Mention the trade-off: infinite scroll is engaging but has the footer-unreachable and disorientation problems; a "Load more" button is more accessible and controllable. Best practice is often a hybrid.

The framing

"An IntersectionObserver sentinel at the list bottom triggers the next page — better than throttled scroll listeners. I'd use cursor-based pagination so the feed stays stable under inserts, accumulate items with a status enum and hasMore/nextCursor, and virtualize the list because infinite scroll otherwise grows the DOM unbounded. Then the robustness: loading/error/end states with retry, guarding double-fires, scroll restoration on back-navigation, and accessibility — infinite scroll traps keyboard users, so I'd offer a 'Load more' fallback and aria-live announcements."

Follow-up questions

  • Why IntersectionObserver instead of a scroll event listener?
  • Why cursor pagination over offset for an infinite feed?
  • Why is virtualization necessary, not optional, here?
  • What are the accessibility problems with infinite scroll?

Common mistakes

  • Using throttled scroll listeners instead of IntersectionObserver.
  • Offset pagination on a feed with inserts — duplicates and gaps.
  • No virtualization — the DOM grows unbounded as you scroll.
  • Double-firing the next-page load while one is in flight.
  • Ignoring accessibility and scroll restoration.

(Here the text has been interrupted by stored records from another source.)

(** C5.  The repeat block and its argument, stripped of white space.
    - A positive integer in decimal notation of value [n], within the
      bounds of Python (at most 4300 digits, [n] copies no longer than
      [sys.maxsize]): the body is parsed once, in the state where the
      frame of the body is pushed, and the block returns [n] copies of
      the one rendered result, in the state that single parse left, with
      the frame popped.  Through the interpreter, the block [repeat 3]
      around [a] yields [aaa].
    - An argument [isnumeric] refuses, such as [-1], the empty argument
      or a word: the fatal error of the usage, and the body is not
      parsed.  So it is for decimal digits of value zero, such as [0].
    - An argument [isnumeric] accepts and [int] refuses is NOT a fatal
      error: the block ends in the exception [ValueError], with nothing
      in the log.  So it is for a numeric character that is no decimal
      digit, such as SUPERSCRIPT TWO, and for more than 4300 digits.
    - A positive integer whose copies would be longer than [sys.maxsize]:
      the body is parsed, then the block ends in [OverflowError].
    The memory of the machine, which may run out before these bounds
    are met, is not modelled. *)
Theorem repeat_block_argument_and_copies :
  (forall (ext : Externals) (parse : string -> M string)
          (args contents : string) (p : Preprocessor)
          (n : Z) (r : string) (p1 p2 : Preprocessor),
      positive_integer (Py.strip args) = Some n ->
      (String.length (Py.strip args) <= Py.int_max_str_digits)%nat ->
      parse contents (body_state "in block repeat" p) = Ok r p1 ->
      context_pop p1 = Ok tt p2 ->
      (n <= Py.maxsize ->
       Py.len r * n <= Py.maxsize ->
       blck_repeat parse args contents p
       = Ok (concat_all (replicate (Z.to_nat n) r)) p2)
      /\ (Py.maxsize < n \/ Py.maxsize < Py.len r * n ->
          blck_repeat parse args contents p = Raised "OverflowError" p2))
  /\ (forall (ext : Externals) (parse : string -> M string)
             (args contents : string) (p : Preprocessor),
         Py.isnumeric (Py.strip args) = false
         \/ (decimal (Py.strip args) = true
             /\ (String.length (Py.strip args) <= Py.int_max_str_digits)%nat
             /\ dec_value (Py.strip args) = 0) ->
         blck_repeat parse args contents p
         = Fatal repeat_usage (errored repeat_usage p))
  /\ (forall (ext : Externals) (parse : string -> M string)
             (contents : string) (p : Preprocessor),
         blck_repeat parse "0" contents p
         = Fatal repeat_usage (errored repeat_usage p)
         /\ blck_repeat parse "-1" contents p
            = Fatal repeat_usage (errored repeat_usage p))
  /\ (forall (ext : Externals) (parse : string -> M string)
             (args contents : string) (p : Preprocessor),
         Py.isnumeric (Py.strip args) = true ->
         decimal (Py.strip args) = false
         \/ (Py.int_max_str_digits < String.length (Py.strip args))%nat ->
         blck_repeat parse args contents p = Raised "ValueError" p)
  /\ (forall (ext : Externals) (parse : string -> M string)
             (contents : string) (p : Preprocessor),
         blck_repeat parse superscript_two contents p = Raised "ValueError" p)
  /\ (forall fuel : nat,
         (3 <= fuel)%nat ->
         value_of (Interp.parse fuel "{%repeat 3%}a{%endrepeat%}" (initial "f" 20))
         = Some "aaa")
  /\ (forall fuel : nat,
         (3 <= fuel)%nat ->
         exists q,
           Interp.parse fuel
             ("{%repeat " +:+ superscript_two +:+ "%}a{%endrepeat%}")
             (initial "f" 20)
           = Raised "ValueError" q
           /\ log q = []).
Proof.
  split; [|split; [|split; [|split; [|split; [|split]]]]].
  - intros ext parse args contents p n r p1 p2 Hn Hlen Hparse Hpop.
    rewrite (blck_repeat_positive parse _ _ _ _ Hn Hlen), Hparse, Hpop.
    apply positive_integer_Some in Hn as (_ & _ & Hpos). split.
    + intros Hmax Hprod. rewrite mul_copies; [reflexivity | | exact Hprod].
      unfold Py.maxsize in *. lia.
    + intros H. rewrite (mul_overflow _ _ H). reflexivity.
  - intros ext parse args contents p [Hn | (Hd & Hlen & Hv)].
    + apply blck_repeat_not_numeric. exact Hn.
    + apply blck_repeat_zero; assumption.
  - intros ext parse contents p. split.
    + apply blck_repeat_zero; [reflexivity | vm_compute; lia | reflexivity].
    + apply blck_repeat_not_numeric. reflexivity.
  - intros ext parse args contents p Hn H.
    apply blck_repeat_value_error; assumption.
  - intros ext parse contents p. apply blck_repeat_value_error.
    + reflexivity.
    + left. reflexivity.
  - intros [|[|[|fuel]]] Hfuel; [lia | lia | lia |]. vm_compute. reflexivity.
  - intros [|[|[|fuel]]] Hfuel; [lia | lia | lia |].
    eexists. split; [vm_compute; reflexivity | reflexivity].
Qed.
(** * Sharings: a shallow embedding of [pkg/sharings/sharings.go]

    The Go code manipulates a [*Sharing] whose recipient associations are
    pointers ([[]*SharingRecipient]); the objects behind those pointers are
    mutated in place.  The embedding therefore keeps an explicit memory of
    [SharingRecipient] objects, addressed by locations, next to the contents
    of the document store and a record of the store calls that were made.
    A Go function becomes a computation in a small monad over that world,
    whose second outcome is a run-time panic (nil dereference, index out
    of range). *)

From stdpp Require Import base option strings list gmap.
From Stdlib Require Import Ascii.
(** Rounding a mantissa of at least 53 bits whose value is in the range
    of the normal numbers: the result is a normal number whose distance
    from the exact value is at most [2^-53] times that value. *)
Lemma binary_round_aux_normal (M : positive) (E : Z) :
  53 <= Zpos (digits2_pos M) ->
  -1021 <= Zpos (digits2_pos M) + E <= 1023 ->
  exists (m : positive) (e : Z),
    binary_round_aux prec emax false (Zpos M) E loc_Exact
    = S754_finite false m e
    /\ Zpos (digits2_pos m) = 53
    /\ E <= e <= 971
    /\ 2 ^ 53 * Z.abs (Zpos m * 2 ^ (e - E) - Zpos M) <= Zpos M.
Proof.
  intros Hd HdE.
  pose proof (digits_spec M) as HM.
  set (d := Zpos (digits2_pos M)) in *.
  unfold binary_round_aux, shr_fexp.
  cbn [Zdigits2 shr_record_of_loc]. fold d.
  rewrite fexp64_normal by lia.
  replace (d + E - 53 - E) with (d - 53) by lia.
  destruct (d - 53) as [|n|n] eqn:Hn; [| |lia].
  - (* no shift: the mantissa has 53 bits *)
    cbn [shr shr_m loc_of_shr_record round_nearest_even Zdigits2
         shr_record_of_loc]. fold d.
    rewrite fexp64_normal by lia.
    replace (d + E - 53 - E) with 0 by lia. cbn [shr shr_m].
    replace (E <=? emax - prec) with true
      by (symmetry; apply Z.leb_le; unfold emax, prec; lia).
    exists M, E. split; [reflexivity|]. split; [lia|]. split; [lia|].
    rewrite Z.sub_diag, Z.pow_0_r, Z.mul_1_r, Z.sub_diag. cbn. lia.
  - (* a shift by [n] bits and one rounding *)
    cbn [shr].
    pose proof (shifted_iter (Zpos M) n ltac:(lia) 0 _ ltac:(lia)
                  (shifted_start (Zpos M))) as Hsh.
    rewrite Z.add_0_l in Hsh.
    set (mrs := SpecFloat.iter_pos shr_1 n _) in *.
    destruct (round_nearest_even_error (Zpos M) (Zpos n) mrs ltac:(lia)
                ltac:(lia) Hsh) as [Hq Herr].
    set (q := round_nearest_even (shr_m mrs) (loc_of_shr_record mrs)) in *.
    assert (Hpn : 0 < 2 ^ Zpos n) by (apply Z.pow_pos_nonneg; lia).
    assert (Hsplit : 2 ^ (d - 1) = 2 ^ 52 * 2 ^ Zpos n).
    { rewrite <- Z.pow_add_r by lia. f_equal. lia. }
    assert (Hsplit' : 2 ^ d = 2 ^ 53 * 2 ^ Zpos n).
    { rewrite <- Z.pow_add_r by lia. f_equal. lia. }
    assert (Hq0 : 2 ^ 52 <= Zpos M / 2 ^ Zpos n < 2 ^ 53).
    { split.
      - apply Z.div_le_lower_bound; lia.
      - apply Z.div_lt_upper_bound; lia. }
    assert (Hqpos : 0 < q) by lia.
    destruct q as [|qp|qp] eqn:Eq; [lia| |lia].
    destruct (Z.eq_dec (Zpos qp) (2 ^ 53)) as [Hcarry|Hcarry].
    + (* the rounding carries into a 54th bit *)
      assert (Hdq : Zpos (digits2_pos qp) = 54).
      { apply digits_unique. rewrite Hcarry. split; [cbn; lia|].
        apply Z.pow_lt_mono_r; lia. }
      cbn [Zdigits2 shr_record_of_loc]. rewrite Hdq.
      rewrite fexp64_normal by lia.
      replace (54 + (E + Z.pos n) - 53 - (E + Z.pos n)) with 1 by lia.
      cbn [shr SpecFloat.iter_pos].
      assert (qp = 4503599627370496~0)%positive as ->.
      { apply Pos2Z.inj. rewrite Hcarry. reflexivity. }
      cbn [shr_1 shr_m orb].
      replace (E + Z.pos n + 1 <=? emax - prec) with true
        by (symmetry; apply Z.leb_le; unfold emax, prec; lia).
      exists 4503599627370496%positive, (E + Z.pos n + 1).
      split; [reflexivity|]. split; [reflexivity|]. split; [lia|].
      replace (E + Z.pos n + 1 - E) with (Z.pos n + 1) by lia.
      rewrite Z.pow_add_r by lia.
      change (Z.pos 4503599627370496) with (2 ^ 52).
      change (Z.pos 4503599627370496~0) with (2 ^ 53) in Herr.
      change (2 ^ 1) with 2.
      replace (2 ^ 52 * (2 ^ Z.pos n * 2)) with (2 ^ 53 * 2 ^ Z.pos n)
        by (change (2 ^ 53) with (2 ^ 52 * 2); ring).
      lia.
    + assert (Hdq : Zpos (digits2_pos qp) = 53).
      { apply digits_unique. change (53 - 1) with 52. lia. }
      cbn [Zdigits2 shr_record_of_loc]. rewrite Hdq.
      rewrite fexp64_normal by lia.
      replace (53 + (E + Z.pos n) - 53 - (E + Z.pos n)) with 0 by lia.
      cbn [shr shr_m].
      replace (E + Z.pos n <=? emax - prec) with true
        by (symmetry; apply Z.leb_le; unfold emax, prec; lia).
      exists qp, (E + Z.pos n).
      split; [reflexivity|]. split; [exact Hdq|]. split; [lia|].
      replace (E + Z.pos n - E) with (Z.pos n) by lia.
      lia.
Qed.

Lemma digits_bound_pos (m : positive) : 1 <= Zpos (digits2_pos m).
Proof. lia. Qed.

(** ** Binary64 operations on non-negative numbers, as real numbers *)

Lemma IZR_pow2 (k : Z) : 0 <= k -> IZR (2 ^ k) = powerRZ 2 k.
Proof.
  intros H. rewrite <- (Z2Nat.id k H), <- pow_IZR, pow_powerRZ. reflexivity.
Qed.

Lemma powerRZ2_pos (k : Z) : (0 < powerRZ 2 k)%R.
Proof. apply powerRZ_lt. lra. Qed.

Lemma powerRZ2_add (a b : Z) :
  powerRZ 2 (a + b) = (powerRZ 2 a * powerRZ 2 b)%R.
Proof. apply powerRZ_add. lra. Qed.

Performance considerations

  • Virtualization caps DOM size; IntersectionObserver avoids constant scroll-handler work; rootMargin prefetches before the user hits the end; caching pages avoids refetch on back-navigation.

Edge cases

  • Items inserted/deleted server-side while scrolling.
  • Fast scrolling triggering multiple loads at once.
  • Network error mid-scroll — needs retry, not a dead stop.
  • Navigating away and back — restore position and pages.
  • Reaching the actual end of data.

Real-world examples

  • Social feeds (Twitter/X, Instagram), search results, product listings.
  • react-virtuoso / TanStack Virtual + useInfiniteQuery powering production infinite scroll.

Senior engineer discussion

Seniors use IntersectionObserver + cursor pagination + virtualization as the core, model state with a status enum, handle all the robustness cases, and proactively raise infinite-scroll's accessibility and scroll-restoration problems plus the 'Load more' trade-off.